**Task statement**: Your task is to copy each line of the material that holds the word "destruct".
Segment Open
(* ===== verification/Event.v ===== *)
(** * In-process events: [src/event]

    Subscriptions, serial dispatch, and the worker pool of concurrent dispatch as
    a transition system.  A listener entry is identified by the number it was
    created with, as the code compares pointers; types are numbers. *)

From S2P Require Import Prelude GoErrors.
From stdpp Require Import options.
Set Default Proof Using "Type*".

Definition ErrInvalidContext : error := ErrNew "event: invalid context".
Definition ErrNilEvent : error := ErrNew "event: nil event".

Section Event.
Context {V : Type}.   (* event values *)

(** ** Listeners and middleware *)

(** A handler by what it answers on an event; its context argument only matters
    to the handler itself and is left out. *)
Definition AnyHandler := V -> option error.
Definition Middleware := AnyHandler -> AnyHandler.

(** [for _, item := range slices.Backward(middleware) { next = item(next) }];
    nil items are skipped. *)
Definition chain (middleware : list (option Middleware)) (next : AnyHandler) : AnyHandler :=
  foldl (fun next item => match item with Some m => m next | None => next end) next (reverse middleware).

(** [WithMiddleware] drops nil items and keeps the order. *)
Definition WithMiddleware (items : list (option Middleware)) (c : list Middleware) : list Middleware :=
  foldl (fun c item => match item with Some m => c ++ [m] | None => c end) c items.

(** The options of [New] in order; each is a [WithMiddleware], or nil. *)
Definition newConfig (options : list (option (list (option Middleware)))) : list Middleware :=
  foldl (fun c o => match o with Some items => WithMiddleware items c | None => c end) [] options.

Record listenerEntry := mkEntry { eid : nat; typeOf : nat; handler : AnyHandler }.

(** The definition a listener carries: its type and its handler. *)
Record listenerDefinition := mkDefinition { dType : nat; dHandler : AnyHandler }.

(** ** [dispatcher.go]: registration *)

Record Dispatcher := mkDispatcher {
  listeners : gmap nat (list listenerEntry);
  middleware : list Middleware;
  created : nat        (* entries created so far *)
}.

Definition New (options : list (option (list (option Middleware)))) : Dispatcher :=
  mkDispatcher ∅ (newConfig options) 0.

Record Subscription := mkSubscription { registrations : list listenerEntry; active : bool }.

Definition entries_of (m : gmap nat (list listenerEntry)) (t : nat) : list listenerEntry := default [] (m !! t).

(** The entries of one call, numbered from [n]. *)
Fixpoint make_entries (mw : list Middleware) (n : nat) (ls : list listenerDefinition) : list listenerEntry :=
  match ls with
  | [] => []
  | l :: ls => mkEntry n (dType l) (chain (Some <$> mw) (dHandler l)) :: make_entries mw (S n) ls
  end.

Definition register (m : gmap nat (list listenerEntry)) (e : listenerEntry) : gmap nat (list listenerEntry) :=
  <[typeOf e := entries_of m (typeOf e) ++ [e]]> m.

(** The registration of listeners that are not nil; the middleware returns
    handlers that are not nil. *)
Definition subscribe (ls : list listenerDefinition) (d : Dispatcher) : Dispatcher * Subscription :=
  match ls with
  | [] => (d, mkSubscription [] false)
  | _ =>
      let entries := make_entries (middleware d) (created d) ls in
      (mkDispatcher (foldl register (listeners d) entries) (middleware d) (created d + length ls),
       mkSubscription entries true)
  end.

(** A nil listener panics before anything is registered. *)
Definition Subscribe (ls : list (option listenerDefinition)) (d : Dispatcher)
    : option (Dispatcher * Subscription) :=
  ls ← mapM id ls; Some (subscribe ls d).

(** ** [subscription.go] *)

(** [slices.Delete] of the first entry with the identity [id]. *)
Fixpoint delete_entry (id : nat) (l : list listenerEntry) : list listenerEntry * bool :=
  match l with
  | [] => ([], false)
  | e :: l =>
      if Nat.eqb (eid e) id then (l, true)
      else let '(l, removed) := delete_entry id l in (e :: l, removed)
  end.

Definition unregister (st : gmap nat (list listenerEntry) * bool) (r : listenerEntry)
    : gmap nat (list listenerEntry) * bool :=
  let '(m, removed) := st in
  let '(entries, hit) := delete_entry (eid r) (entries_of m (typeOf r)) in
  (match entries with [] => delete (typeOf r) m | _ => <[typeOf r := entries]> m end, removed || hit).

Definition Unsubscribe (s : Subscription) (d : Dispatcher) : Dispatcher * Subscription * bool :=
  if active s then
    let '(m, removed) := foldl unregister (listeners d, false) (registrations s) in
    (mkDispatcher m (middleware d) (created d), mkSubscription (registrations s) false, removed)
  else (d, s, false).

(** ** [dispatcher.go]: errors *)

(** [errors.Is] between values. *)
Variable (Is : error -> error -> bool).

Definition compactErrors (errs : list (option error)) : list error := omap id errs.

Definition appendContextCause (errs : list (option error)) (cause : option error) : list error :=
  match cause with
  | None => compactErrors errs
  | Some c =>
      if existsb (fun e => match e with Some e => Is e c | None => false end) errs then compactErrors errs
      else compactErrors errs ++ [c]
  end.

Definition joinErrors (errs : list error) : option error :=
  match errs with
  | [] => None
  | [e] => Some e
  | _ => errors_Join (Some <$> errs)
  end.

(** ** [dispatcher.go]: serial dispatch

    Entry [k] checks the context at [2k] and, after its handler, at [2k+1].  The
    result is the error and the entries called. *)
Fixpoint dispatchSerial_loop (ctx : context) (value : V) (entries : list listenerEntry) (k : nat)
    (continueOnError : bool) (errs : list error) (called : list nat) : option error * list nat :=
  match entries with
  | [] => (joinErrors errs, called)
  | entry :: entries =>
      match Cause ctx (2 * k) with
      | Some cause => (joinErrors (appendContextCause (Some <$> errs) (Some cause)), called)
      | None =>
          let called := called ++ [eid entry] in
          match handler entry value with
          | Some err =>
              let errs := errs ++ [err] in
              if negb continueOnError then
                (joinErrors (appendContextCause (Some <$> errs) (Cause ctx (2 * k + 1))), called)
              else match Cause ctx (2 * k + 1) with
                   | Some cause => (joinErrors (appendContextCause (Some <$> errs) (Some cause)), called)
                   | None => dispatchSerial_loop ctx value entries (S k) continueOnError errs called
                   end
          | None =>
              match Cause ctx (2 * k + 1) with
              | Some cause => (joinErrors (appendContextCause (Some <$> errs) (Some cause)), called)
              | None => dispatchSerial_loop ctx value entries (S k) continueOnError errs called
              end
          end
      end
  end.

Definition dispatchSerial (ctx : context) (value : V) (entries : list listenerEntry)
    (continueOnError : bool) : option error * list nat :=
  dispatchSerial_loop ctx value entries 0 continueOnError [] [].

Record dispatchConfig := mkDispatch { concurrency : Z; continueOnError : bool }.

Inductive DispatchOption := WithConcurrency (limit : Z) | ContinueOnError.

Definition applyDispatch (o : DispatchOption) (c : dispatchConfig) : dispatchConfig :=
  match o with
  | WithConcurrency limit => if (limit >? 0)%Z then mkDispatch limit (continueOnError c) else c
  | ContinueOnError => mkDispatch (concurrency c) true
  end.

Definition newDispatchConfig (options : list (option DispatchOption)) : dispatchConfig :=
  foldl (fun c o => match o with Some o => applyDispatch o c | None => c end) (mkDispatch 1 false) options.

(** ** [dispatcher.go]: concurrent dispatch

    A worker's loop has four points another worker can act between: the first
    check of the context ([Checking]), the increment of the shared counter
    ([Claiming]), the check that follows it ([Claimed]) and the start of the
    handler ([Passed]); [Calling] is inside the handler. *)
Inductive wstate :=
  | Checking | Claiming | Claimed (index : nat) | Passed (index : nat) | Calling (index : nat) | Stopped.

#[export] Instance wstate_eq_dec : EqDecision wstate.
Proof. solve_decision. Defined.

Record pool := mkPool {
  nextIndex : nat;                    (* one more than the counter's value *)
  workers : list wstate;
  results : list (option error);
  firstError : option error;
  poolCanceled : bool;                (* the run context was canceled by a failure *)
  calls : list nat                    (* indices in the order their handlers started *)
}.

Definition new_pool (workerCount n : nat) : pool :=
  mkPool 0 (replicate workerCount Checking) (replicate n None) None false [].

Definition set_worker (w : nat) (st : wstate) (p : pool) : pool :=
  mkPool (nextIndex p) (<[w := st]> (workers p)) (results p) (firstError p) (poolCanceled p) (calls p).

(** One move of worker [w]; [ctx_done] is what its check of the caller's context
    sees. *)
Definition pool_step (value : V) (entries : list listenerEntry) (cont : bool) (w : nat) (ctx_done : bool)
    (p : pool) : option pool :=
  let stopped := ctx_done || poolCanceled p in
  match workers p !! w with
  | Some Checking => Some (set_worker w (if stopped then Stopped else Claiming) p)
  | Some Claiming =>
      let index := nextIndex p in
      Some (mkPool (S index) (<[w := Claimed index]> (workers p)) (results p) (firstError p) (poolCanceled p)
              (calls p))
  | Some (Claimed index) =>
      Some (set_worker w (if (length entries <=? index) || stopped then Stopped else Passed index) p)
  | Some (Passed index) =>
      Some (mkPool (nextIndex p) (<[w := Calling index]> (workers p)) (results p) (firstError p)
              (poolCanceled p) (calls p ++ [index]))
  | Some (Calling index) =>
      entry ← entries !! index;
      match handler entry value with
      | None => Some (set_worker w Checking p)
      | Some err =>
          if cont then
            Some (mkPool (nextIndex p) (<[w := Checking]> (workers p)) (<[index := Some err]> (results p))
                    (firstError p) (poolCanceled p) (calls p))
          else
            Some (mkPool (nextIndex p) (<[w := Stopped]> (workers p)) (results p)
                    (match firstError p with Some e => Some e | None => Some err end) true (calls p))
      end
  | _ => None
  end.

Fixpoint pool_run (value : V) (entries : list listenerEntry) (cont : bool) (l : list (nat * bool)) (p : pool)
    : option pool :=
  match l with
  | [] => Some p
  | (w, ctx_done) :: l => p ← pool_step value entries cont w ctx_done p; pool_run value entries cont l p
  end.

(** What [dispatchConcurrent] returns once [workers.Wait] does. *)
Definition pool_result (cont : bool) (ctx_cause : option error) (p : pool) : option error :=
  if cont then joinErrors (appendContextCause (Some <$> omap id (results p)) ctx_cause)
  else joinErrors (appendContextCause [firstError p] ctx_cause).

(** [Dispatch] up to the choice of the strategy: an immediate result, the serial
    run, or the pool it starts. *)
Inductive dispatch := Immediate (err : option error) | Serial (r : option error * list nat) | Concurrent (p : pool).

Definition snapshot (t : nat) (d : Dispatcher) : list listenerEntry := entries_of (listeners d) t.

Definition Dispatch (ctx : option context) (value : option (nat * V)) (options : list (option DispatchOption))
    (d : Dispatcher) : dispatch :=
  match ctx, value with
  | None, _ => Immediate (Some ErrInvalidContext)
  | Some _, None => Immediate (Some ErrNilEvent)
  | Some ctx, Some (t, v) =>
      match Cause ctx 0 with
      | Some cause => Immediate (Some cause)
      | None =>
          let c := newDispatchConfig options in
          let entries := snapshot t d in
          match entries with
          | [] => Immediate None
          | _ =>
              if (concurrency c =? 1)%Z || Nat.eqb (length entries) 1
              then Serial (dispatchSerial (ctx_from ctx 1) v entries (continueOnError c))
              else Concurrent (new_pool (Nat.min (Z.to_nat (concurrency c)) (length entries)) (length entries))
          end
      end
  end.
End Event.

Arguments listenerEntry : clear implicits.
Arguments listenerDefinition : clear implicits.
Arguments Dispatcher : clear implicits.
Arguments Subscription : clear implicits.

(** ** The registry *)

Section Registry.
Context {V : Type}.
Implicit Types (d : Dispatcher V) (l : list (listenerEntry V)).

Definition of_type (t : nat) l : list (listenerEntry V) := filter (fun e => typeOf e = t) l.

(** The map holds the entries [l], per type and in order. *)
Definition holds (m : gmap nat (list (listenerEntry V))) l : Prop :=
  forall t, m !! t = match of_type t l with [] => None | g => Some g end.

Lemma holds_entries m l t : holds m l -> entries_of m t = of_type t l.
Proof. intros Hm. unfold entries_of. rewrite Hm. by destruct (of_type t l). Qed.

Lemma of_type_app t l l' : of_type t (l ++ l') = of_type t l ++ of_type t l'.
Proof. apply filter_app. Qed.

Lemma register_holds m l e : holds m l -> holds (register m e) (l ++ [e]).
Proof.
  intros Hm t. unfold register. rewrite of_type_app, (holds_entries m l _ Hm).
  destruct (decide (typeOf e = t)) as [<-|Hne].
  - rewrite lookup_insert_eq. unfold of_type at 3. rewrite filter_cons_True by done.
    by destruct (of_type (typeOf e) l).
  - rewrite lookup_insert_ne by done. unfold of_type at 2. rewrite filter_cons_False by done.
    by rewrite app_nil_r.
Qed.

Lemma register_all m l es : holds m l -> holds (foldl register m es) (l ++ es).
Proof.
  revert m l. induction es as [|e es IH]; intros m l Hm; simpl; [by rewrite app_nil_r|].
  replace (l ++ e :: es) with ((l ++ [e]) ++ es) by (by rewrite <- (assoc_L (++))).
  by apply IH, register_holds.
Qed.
Segment Closed
Segment Open
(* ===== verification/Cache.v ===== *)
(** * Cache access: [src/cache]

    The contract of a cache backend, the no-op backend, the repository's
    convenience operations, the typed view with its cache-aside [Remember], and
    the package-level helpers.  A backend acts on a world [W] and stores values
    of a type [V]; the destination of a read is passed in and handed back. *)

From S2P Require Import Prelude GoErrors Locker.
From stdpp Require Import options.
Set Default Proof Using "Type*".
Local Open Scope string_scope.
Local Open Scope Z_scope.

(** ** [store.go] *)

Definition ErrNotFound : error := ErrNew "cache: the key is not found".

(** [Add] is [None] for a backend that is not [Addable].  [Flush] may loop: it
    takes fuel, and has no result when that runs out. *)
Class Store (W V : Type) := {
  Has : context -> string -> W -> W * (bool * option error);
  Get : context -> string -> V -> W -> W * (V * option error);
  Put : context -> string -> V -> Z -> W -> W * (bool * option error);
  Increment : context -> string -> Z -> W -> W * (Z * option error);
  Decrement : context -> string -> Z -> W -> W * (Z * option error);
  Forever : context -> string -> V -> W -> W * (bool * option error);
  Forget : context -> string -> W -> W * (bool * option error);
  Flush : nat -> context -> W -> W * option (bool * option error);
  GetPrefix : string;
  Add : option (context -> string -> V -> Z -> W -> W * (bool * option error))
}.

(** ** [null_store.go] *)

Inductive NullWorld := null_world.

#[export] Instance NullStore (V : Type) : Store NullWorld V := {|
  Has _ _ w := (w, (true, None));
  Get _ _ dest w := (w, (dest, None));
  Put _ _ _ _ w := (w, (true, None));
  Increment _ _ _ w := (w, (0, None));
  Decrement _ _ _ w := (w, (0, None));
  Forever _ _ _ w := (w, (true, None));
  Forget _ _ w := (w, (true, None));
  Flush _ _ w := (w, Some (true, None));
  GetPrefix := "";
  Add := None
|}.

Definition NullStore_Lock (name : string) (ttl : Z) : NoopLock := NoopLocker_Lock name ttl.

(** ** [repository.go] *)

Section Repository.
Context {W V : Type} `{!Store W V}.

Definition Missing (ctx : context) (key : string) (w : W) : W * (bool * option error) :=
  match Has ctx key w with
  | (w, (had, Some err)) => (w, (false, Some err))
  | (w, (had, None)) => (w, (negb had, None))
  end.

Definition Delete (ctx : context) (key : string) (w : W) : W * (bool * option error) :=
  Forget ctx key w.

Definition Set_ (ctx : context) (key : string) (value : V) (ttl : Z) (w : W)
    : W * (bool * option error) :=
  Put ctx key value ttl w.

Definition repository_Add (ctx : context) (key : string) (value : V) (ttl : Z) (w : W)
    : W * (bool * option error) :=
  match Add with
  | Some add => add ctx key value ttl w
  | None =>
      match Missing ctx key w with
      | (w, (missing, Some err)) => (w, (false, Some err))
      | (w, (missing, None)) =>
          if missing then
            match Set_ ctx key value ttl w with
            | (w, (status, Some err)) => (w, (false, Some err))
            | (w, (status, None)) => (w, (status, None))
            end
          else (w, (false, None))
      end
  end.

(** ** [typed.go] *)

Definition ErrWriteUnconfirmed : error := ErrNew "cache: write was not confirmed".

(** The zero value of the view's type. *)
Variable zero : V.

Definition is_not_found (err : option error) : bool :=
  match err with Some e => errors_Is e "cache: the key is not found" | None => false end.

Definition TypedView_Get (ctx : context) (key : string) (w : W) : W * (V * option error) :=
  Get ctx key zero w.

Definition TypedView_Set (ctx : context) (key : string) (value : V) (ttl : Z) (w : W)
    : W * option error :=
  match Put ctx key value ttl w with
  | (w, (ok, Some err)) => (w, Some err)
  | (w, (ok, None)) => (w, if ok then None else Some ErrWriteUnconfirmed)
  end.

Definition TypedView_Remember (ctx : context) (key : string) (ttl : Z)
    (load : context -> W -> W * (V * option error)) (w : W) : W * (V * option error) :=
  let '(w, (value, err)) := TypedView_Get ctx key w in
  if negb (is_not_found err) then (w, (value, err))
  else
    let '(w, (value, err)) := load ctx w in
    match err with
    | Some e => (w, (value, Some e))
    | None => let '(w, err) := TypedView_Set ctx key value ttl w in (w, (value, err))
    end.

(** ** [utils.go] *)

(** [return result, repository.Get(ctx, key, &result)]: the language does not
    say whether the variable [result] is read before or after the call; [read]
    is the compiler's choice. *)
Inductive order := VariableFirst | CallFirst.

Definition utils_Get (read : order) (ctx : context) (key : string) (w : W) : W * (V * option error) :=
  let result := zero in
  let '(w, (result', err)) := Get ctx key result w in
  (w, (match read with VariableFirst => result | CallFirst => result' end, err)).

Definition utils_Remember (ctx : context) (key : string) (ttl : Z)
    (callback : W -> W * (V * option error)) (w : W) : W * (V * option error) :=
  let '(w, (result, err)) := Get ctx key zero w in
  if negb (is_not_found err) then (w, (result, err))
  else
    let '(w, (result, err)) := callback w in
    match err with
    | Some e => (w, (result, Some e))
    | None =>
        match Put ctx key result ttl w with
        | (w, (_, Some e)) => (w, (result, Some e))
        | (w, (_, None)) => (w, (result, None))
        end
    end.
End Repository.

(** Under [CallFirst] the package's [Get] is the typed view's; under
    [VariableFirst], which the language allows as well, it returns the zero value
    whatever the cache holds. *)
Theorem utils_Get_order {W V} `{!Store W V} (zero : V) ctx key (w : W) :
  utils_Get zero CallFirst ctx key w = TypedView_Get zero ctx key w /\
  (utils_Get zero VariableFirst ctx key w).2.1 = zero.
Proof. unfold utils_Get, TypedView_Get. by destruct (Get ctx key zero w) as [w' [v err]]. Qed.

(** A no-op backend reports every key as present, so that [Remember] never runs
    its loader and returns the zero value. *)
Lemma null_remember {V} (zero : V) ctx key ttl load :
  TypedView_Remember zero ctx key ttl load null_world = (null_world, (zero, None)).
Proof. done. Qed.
Segment Closed
Segment Open
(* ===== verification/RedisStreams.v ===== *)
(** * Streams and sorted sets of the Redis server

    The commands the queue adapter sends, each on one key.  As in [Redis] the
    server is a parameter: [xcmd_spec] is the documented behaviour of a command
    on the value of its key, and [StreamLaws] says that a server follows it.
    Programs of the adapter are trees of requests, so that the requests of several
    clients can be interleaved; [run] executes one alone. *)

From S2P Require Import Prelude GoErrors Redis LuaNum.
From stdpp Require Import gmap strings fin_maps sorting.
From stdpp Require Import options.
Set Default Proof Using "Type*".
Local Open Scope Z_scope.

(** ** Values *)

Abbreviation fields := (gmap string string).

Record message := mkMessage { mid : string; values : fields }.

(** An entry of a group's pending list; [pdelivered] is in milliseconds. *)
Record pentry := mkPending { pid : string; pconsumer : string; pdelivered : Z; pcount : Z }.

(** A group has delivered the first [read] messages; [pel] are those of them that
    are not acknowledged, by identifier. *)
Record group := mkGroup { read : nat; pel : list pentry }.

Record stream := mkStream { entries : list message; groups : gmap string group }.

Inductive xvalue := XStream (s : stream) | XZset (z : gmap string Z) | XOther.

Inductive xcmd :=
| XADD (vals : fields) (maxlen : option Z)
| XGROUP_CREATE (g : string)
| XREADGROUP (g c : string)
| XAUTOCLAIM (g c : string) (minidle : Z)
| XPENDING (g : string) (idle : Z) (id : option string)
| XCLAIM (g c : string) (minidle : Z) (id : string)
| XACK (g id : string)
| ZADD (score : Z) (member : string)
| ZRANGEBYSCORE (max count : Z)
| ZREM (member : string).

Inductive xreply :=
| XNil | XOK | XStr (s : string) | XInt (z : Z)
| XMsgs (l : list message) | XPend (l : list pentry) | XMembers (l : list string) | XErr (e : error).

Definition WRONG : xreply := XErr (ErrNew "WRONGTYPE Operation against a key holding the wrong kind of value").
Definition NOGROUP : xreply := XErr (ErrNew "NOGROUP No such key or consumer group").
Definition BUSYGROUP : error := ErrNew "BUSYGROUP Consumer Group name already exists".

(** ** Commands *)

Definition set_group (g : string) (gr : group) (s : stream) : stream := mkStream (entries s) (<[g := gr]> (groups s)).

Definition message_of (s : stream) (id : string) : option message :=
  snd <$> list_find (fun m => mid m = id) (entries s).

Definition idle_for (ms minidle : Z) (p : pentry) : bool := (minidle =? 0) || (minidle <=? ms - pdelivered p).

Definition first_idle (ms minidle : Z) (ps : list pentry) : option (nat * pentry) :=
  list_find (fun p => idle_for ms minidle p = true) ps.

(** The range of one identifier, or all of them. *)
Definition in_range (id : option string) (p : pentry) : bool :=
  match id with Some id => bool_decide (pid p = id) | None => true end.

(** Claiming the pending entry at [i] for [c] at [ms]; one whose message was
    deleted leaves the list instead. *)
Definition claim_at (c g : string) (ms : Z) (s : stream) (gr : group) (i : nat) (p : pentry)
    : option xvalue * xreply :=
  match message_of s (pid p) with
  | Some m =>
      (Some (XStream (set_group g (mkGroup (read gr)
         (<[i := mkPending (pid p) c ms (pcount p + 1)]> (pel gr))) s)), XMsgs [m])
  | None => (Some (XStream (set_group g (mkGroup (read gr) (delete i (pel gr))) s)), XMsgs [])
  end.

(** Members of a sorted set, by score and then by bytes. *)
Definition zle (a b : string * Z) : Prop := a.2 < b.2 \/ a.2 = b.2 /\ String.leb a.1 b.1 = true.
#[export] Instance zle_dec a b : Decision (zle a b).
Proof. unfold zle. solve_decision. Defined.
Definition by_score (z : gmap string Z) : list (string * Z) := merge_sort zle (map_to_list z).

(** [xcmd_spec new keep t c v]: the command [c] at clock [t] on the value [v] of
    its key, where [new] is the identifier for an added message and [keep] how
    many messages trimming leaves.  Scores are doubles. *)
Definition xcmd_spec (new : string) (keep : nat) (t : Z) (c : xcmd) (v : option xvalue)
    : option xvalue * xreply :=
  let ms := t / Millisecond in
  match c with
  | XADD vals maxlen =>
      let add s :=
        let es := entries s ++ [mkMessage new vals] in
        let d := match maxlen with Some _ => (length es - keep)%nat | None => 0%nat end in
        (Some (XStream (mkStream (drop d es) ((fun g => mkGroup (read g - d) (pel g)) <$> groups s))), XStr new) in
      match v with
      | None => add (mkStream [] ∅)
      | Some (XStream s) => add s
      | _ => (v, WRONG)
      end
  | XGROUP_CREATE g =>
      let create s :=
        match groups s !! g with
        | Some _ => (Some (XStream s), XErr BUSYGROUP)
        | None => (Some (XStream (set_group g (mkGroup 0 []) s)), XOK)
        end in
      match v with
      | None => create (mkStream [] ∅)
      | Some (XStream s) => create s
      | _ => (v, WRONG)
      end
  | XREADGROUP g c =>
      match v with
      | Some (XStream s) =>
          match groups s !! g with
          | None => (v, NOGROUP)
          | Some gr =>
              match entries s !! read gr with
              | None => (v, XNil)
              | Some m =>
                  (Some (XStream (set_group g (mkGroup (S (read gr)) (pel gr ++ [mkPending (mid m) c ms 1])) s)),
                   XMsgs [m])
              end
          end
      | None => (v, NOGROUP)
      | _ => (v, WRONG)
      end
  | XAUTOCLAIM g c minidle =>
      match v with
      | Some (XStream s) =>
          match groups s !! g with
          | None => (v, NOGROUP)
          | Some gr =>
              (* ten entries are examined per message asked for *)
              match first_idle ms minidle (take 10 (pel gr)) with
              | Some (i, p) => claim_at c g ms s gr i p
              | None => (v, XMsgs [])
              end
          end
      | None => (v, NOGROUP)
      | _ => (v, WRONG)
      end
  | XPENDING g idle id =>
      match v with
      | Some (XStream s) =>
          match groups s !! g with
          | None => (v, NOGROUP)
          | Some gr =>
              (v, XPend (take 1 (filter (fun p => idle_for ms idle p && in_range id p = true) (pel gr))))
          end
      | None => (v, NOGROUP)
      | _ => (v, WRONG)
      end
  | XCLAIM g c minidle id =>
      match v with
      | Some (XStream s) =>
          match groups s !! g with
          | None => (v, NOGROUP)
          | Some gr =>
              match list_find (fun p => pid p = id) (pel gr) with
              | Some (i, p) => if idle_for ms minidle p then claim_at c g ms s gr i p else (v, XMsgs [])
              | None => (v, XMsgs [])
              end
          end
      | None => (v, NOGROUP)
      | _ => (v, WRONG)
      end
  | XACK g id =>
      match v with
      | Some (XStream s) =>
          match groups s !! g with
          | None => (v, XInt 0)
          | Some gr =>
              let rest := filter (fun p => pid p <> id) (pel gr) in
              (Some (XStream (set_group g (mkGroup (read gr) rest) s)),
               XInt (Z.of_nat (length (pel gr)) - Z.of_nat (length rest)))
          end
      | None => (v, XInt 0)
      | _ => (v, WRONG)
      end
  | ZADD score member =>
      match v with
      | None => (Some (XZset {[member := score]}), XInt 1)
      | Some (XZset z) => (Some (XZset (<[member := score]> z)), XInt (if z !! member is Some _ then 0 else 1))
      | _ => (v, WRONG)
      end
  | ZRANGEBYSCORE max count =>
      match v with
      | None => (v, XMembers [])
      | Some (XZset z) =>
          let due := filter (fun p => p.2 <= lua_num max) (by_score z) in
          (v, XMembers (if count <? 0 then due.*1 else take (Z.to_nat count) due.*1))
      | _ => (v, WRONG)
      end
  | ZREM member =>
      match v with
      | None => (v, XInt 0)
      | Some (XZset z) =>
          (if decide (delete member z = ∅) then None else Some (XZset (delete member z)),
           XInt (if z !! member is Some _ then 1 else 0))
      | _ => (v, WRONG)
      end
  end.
Segment Closed
**Solution below**:
Proof. intros Hm. unfold entries_of. rewrite Hm. by destruct (of_type t l). Qed.
  destruct (decide (typeOf e = t)) as [<-|Hne].
    by destruct (of_type (typeOf e) l).
Proof. unfold utils_Get, TypedView_Get. by destruct (Get ctx key zero w) as [w' [v err]]. Qed.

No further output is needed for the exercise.